Exercise description: Out of the entries that follow, copy each line containing "receiver".

--- The records ---

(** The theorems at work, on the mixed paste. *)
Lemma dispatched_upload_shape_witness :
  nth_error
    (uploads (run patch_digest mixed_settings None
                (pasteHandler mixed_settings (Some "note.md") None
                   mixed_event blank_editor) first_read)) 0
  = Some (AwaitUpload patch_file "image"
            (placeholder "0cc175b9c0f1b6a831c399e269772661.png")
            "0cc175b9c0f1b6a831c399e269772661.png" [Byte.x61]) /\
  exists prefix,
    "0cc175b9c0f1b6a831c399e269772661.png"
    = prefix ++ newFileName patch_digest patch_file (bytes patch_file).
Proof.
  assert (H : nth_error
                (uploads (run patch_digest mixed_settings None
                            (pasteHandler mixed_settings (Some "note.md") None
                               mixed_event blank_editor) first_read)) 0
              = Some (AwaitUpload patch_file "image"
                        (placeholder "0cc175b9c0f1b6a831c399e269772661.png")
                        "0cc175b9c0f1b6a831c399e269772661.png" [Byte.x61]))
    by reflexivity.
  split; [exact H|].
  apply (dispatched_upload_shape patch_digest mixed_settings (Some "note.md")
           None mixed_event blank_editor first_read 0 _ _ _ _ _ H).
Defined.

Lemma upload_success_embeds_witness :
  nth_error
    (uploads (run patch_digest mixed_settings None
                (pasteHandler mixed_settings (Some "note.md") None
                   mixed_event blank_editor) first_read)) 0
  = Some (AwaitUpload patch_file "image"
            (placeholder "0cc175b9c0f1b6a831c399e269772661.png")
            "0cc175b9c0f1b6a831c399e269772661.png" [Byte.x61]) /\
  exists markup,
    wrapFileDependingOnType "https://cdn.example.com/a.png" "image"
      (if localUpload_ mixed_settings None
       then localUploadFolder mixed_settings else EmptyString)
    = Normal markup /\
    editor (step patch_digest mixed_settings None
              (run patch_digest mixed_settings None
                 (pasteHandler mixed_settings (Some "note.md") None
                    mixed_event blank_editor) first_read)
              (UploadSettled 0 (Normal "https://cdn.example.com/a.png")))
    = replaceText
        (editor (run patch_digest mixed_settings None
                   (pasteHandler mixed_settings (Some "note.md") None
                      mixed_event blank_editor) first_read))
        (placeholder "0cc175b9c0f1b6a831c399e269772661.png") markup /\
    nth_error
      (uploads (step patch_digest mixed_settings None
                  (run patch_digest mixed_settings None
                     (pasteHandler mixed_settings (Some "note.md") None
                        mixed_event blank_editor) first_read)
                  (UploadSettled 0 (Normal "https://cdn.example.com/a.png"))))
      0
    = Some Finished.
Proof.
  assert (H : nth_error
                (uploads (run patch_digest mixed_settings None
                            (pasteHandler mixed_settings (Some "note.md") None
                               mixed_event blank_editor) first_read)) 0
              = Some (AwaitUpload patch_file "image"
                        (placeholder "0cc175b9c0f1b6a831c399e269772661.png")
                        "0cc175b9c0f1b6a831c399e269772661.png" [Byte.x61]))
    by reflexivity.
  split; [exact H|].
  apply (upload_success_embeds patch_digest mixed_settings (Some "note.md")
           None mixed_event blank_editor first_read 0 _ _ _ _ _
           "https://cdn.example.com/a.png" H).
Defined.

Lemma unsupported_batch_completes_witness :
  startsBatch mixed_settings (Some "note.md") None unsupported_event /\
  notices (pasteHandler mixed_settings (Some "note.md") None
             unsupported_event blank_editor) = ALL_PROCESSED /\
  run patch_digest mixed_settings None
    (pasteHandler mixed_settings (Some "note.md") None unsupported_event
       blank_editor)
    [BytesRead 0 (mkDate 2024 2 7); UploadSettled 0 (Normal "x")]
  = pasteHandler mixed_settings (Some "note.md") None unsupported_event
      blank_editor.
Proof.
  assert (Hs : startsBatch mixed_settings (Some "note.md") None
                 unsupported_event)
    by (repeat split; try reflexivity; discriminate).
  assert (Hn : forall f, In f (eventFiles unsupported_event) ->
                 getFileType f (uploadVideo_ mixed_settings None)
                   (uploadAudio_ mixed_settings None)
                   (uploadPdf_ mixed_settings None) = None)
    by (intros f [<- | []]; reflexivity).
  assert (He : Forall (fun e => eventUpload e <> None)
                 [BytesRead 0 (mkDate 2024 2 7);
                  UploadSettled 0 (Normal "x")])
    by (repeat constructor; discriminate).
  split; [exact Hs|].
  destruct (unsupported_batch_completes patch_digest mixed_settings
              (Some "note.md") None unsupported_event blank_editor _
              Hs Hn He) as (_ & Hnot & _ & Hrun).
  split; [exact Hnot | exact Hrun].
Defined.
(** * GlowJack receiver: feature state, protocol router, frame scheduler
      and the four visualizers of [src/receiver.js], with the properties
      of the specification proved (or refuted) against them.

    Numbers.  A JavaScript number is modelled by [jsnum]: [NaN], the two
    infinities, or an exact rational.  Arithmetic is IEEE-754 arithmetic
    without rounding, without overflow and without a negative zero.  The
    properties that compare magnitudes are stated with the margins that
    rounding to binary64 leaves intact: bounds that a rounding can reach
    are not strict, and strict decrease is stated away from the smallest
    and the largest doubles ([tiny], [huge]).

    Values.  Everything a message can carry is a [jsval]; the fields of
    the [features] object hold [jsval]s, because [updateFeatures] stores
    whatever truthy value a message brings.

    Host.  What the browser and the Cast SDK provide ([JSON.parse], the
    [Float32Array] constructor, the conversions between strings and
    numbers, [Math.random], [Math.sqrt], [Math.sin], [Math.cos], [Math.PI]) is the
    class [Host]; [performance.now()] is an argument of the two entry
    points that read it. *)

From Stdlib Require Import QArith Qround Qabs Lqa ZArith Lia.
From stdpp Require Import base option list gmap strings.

---

Completed exercise:
(** * GlowJack receiver: feature state, protocol router, frame scheduler
      and the four visualizers of [src/receiver.js], with the properties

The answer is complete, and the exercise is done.